#5037

Installée ainsi, en attendant leurs coupes, dans l’ombre bleue des façades, Julia se sentit bien, l’impression de retrouver son assise. Vadim parlait d’une pentalogie de romans dont il avait eu la « folie » de débuter la lecture, c’était un grand dévoreur de bouquins, Julia était plus parcimonieuse, en lisait beaucoup moins que lui. Un vélo qui passait dans la rue lui envoya l’éclat de soleil de son rétroviseur. Une mouette glissait au-dessus de leurs têtes en ricanant.

« Tu penses à quoi ? » demanda Vadim après qu’ils ont commencé à déguster leurs glaces en silence.

« Toute action de l’esprit est aisée si elle n’est pas soumise au réel, déclara Julia.

— Qu’est-ce donc ?

— Une citation de Proust.

— Oh, madame est snob. Encore ta francophilie.

— Oui, confirma la jeune fille, songeuse. Mais je cherche à inverser les termes de cette formule, qui me tourne en tête depuis cette nuit.

— Je ne comprends rien à ce que tu racontes », s’amusa Vadim.

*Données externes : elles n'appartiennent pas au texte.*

(* ===== verification/RtosWake.v ===== *)
(** * Waking and blocking tasks

    What [xTaskRemoveFromEventList] and its variants do to the task at the head
    of an event list, and what placing the current task in an event list does,
    as used by event groups and queues: the effect on the lists of the kernel,
    and the variables that are left alone. *)

From S2P Require Import Prelude RtosList RtosStore RtosTasks RtosSched.

#[local] Open Scope Z_scope.

(** ** Words of bits *)

Lemma below_pow2 n z : 0 <= n -> 0 <= z -> (forall m, n <= m -> Z.testbit z m = false) -> z < 2 ^ n.
Proof.
  intros Hn Hz H. destruct (decide (z < 2 ^ n)) as [|Hge]; [done|exfalso]. assert (0 < 2 ^ n) by (by apply Z.pow_pos_nonneg).
  assert (Hl : n <= Z.log2 z) by (apply Z.log2_le_pow2; lia). specialize (H _ Hl). rewrite Z.bit_log2 in H by lia. done.
Qed.

Lemma bits_above n z m : 0 <= z < 2 ^ n -> n <= m -> Z.testbit z m = false.
Proof.
  intros Hz Hm. destruct (decide (z = 0)) as [->|]; [apply Z.bits_0|]. apply Z.bits_above_log2; [lia|].
  assert (Z.log2 z < n) by (apply Z.log2_lt_pow2; lia). lia.
Qed.

Lemma lor_below n a b : 0 <= n -> 0 <= a < 2 ^ n -> 0 <= b < 2 ^ n -> 0 <= Z.lor a b < 2 ^ n.
Proof.
  intros Hn Ha Hb. assert (0 <= Z.lor a b) by (apply Z.lor_nonneg; lia). split; [done|]. apply below_pow2; [done|done|].
  intros m Hm. by rewrite Z.lor_spec, !(bits_above n).
Qed.

Lemma ldiff_below n a b : 0 <= n -> 0 <= a < 2 ^ n -> 0 <= Z.ldiff a b < 2 ^ n.
Proof.
  intros Hn Ha. assert (0 <= Z.ldiff a b) by (apply Z.ldiff_nonneg; lia). split; [done|]. apply below_pow2; [done|done|].
  intros m Hm. by rewrite Z.ldiff_spec, (bits_above n).
Qed.

(** ** Waking one task *)

(** Variables that waking a task does not touch. *)
Record kept (k k' : kernel) : Prop := {
  kp_tcbs : tcbs k' = tcbs k;
  kp_current : pxCurrentTCB k' = pxCurrentTCB k;
  kp_delayed : pxDelayedTaskList k' = pxDelayedTaskList k;
  kp_overflow : pxOverflowDelayedTaskList k' = pxOverflowDelayedTaskList k;
  kp_count : uxCurrentNumberOfTasks k' = uxCurrentNumberOfTasks k;
  kp_tick : xTickCount k' = xTickCount k;
  kp_running : xSchedulerRunning k' = xSchedulerRunning k;
  kp_pended : uxPendedTicks k' = uxPendedTicks k;
  kp_suspended : uxSchedulerSuspended k' = uxSchedulerSuspended k
}.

Julia grogna vaguement, continua à manger sa glace. Il y eut une brève mare de silence, la surface brouillée par les heurts sourds d’un train qui passait un peu plus loin. Au-dessus de la terrasse, un arbre frissonnait, léger.

#5036

Cependant que collègues et camarades sont aux Imaginales, en bord de Moselle, à Bordeaux pour ma part j’écris, avec cette sorte de légère tension / excitation qui accompagne cette tâche si particulière qui consiste à dérouler un récit et animer des scènes. Le ventilateur ronronne, les chats pioncent, le capitaine pianote.

#5035

Les coquelicots, ce sont les voyous des rues, velus, hirsutes et d’une violente beauté qui surgit dans des recoins où on ne l’attend pas. J’aime la saison de leur surgissement. C’est aussi le temps où ma « période d’écriture », l’été , s’approche à grands pas. Je parlais hier d’obsession, en travaillant avec un ami : écrire, c’est tenir une obsession, voir son sujet partout, tout rapporter à lui. Cela me faisait déjà ça lorsque j’écrivais des essais, mais même avec ma présente activité de fiction, le phénomène subsiste, seulement un peu différent : depuis plus d’un an je lis surtout en français, afin de « goûter » la langue et ne plus me laisser trop influencer par les anglicismes, pour observer comment font les autres… Finalement, la majorité de mes lectures sont devenues « documentaires », au point que ce biais d’appréciation peut me faire aimer un roman juste pour une scène, quand ce n’est pas seulement une phrase qui me fait « décoller » — ce fut le cas pour le dernier passage que j’ai rédigé. Une image, une amorce de scène, une manière de faire, une atmosphère, un point de vue… Ainsi relisant un bout de Georges Perec, je me suis dit que j’allais essayer d’écrire une « tentative d’épuisement », le temps d’un segment de mon roman choral ; ainsi débutant un polar, une scène d’intérieur de commissariat s’est-elle imposée — j’en avais déjà faite une, dans une nouvelle des Confidences, mais du point de vue du public, et hélas vécue ; cette fois, ce sera réellement polar, quotidien du flic. Douces obsessions qui soutiennent, agitent le bocal et laissent rêver.

#5033

Avant la grande chaleur de l’après-midi, une balade du matin sous les pins, à humer les senteurs de résine et à froisser des fougères. Vu également des faisans Renaissance ou Art déco, des paons en grande robe et des kangourous. Ces derniers sont moins chics.